Depois do jantar

Também, que idéia a sua: andar a pé, margeando a Lagoa Rodrigo de Freitas, depois do jantar.

O vulto caminhava em sua direção, chegou bem perto, estacou à sua frente. Decerto ia pedir-lhe um auxílio.

- Não tenho trocado. Mas tenho cigarros. Quer um?

- Não fumo, respondeu o outro.

Então ele queria é saber as horas. Levantou o antebraço esquerdo, consultou o relógio:

- 9 e 17... 9 e 20, talvez. Andaram mexendo nele lá em casa.

- Não estou querendo saber quantas horas são. Prefiro o relógio.

- Como?

- Já disse. Vai passando o relógio.

- Mas ...

- Quer que eu mesmo tire? Pode machucar.

- Não. Eu tiro sozinho. Quer dizer... Estou meio sem jeito. Essa fivelinha enguiça quando menos se espera. Por favor, me ajude.

O outro ajudou, a pulseira não era mesmo fácil de desatar. Afinal, o relógio mudou de dono.

- Agora posso continuar?

- Continuar o quê?

- O passeio. Eu estava passeando, não viu?

- Vi, sim. Espera um pouco.

- Esperar o quê?

- Passa a carteira.

- Mas...

- Quer que eu também ajude a tirar? Você não faz nada sozinho, nessa idade?
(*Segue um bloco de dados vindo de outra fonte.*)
(** [model_dump(mode="json", exclude={"fingerprint"})] *)
Definition contract_payload (c : TaskContract) : dict :=
  [("schema_version", VInt 1); ("revision", VInt (TaskContract.revision c));
   ("parent_fingerprint", text_or_none (TaskContract.parent_fingerprint c)); ("goal", VStr (TaskContract.goal c));
   ("source_scope", dump_scope (TaskContract.source_scope c));
   ("objects", dump_list dump_object (TaskContract.objects c));
   ("time_window", dump_option dump_window (TaskContract.time_window c));
   ("accuracy", dump_accuracy (TaskContract.accuracy c));
   ("deliverables", dump_list dump_deliverable (TaskContract.deliverables c));
   ("constraints", str_list (TaskContract.constraints c));
   ("allowed_environments", str_list (TaskContract.allowed_environments c));
   ("authority", dump_authority (TaskContract.authority c)); ("budget", dump_budget (TaskContract.budget c));
   ("success_criteria", str_list (TaskContract.success_criteria c));
   ("dimensions", dump_list dump_dimension (TaskContract.dimensions c));
   ("changed_fields", str_list (TaskContract.changed_fields c));
   ("invalidated_outputs", str_list (TaskContract.invalidated_outputs c))].

(** The order of the keys of the dump is that of the fields. *)
Definition dump_contract (c : TaskContract) : dict :=
  match contract_payload c with
  | schema :: revision :: rest => schema :: revision :: ("fingerprint", VStr (TaskContract.fingerprint c)) :: rest
  | payload => payload
  end.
- Não é isso. Eu pensava que o relógio fosse bastante. Não é um relógio qualquer, veja bem. Coisa fina. Ainda não acabei de pagar...

- E eu com isso? Então vou deixar o serviço pela metade?

- Bom, eu tiro a carteira. Mas vamos fazer um trato.

- Diga.

- Tou com dois mil cruzeiros. Lhe dou mil e fico com mil.

- Engraçadinho, hem? Desde quando o assaltante reparte com o assaltado o produto do assalto?

- Mas você não se identificou como assaltante. Como é que eu podia saber?

- É que eu não gosto de assustar. Sou contra isso de encostar o metal na testa do cara. Sou civilizado, manja?

- Por isso mesmo que é civilizado, você podia rachar comigo o dinheiro. Ele me faz falta, palavra de honra.

- Pera aí. Se você acha que é preciso mostrar revólver, eu mostro.

- Não precisa, não precisa.

- Essa de rachar o legume... Pensa um pouco, amizade. Você está querendo me assaltar, e diz isso com a maior cara-de-pau.

- Eu, assaltar?! Se o dinheiro é meu, então estou assaltando a mim mesmo.

- Calma. Não baralha mais as coisas. Sou eu o assaltante, não sou?

- Claro.

- Você, o assaltado. Certo?

- Confere.

- Então deixa de poesia e passa pra cá os dois mil. Se é que são só dois mil.

- Acha que eu minto? Olha aqui as quatro notas de quinhentos. Veja se tem mais dinheiro na carteira. Se achar uma nota de 10, de cinco cruzeiros, de um, tudo é seu. Quando eu confundi você com um, mendigo (desculpe, não reparei bem) e disse que não tinha trocado, é porque não tinha trocado mesmo.

- Tá bom, não se discute.

- Vamos, procure nos... nos escaninhos.

- Sei lá o que é isso. Também não gosto de mexer nos guardados dos outros. Você me passa a carteira, ela fica sendo minha, aí eu mexo nela à vontade.

- Deixe ao menos tirar os documentos?

- Deixo. Pode até ficar com a carteira. Eu não coleciono. Mas rachar com você, isso de jeito nenhum. É contra as regras.

- Nem uma de quinhentos? Uma só.

- Nada. O mais que eu posso fazer é dar dinheiro pro ônibus. Mas nem isso você precisa. Pela pinta se vê que mora perto.

- Nem eu ia aceitar dinheiro de você.

- Orgulhoso, hem? Fique sabendo que tenho ajudado muita gente neste mundo. Bom, tudo legal. Até outra vez. Mas antes, uma lembrancinha.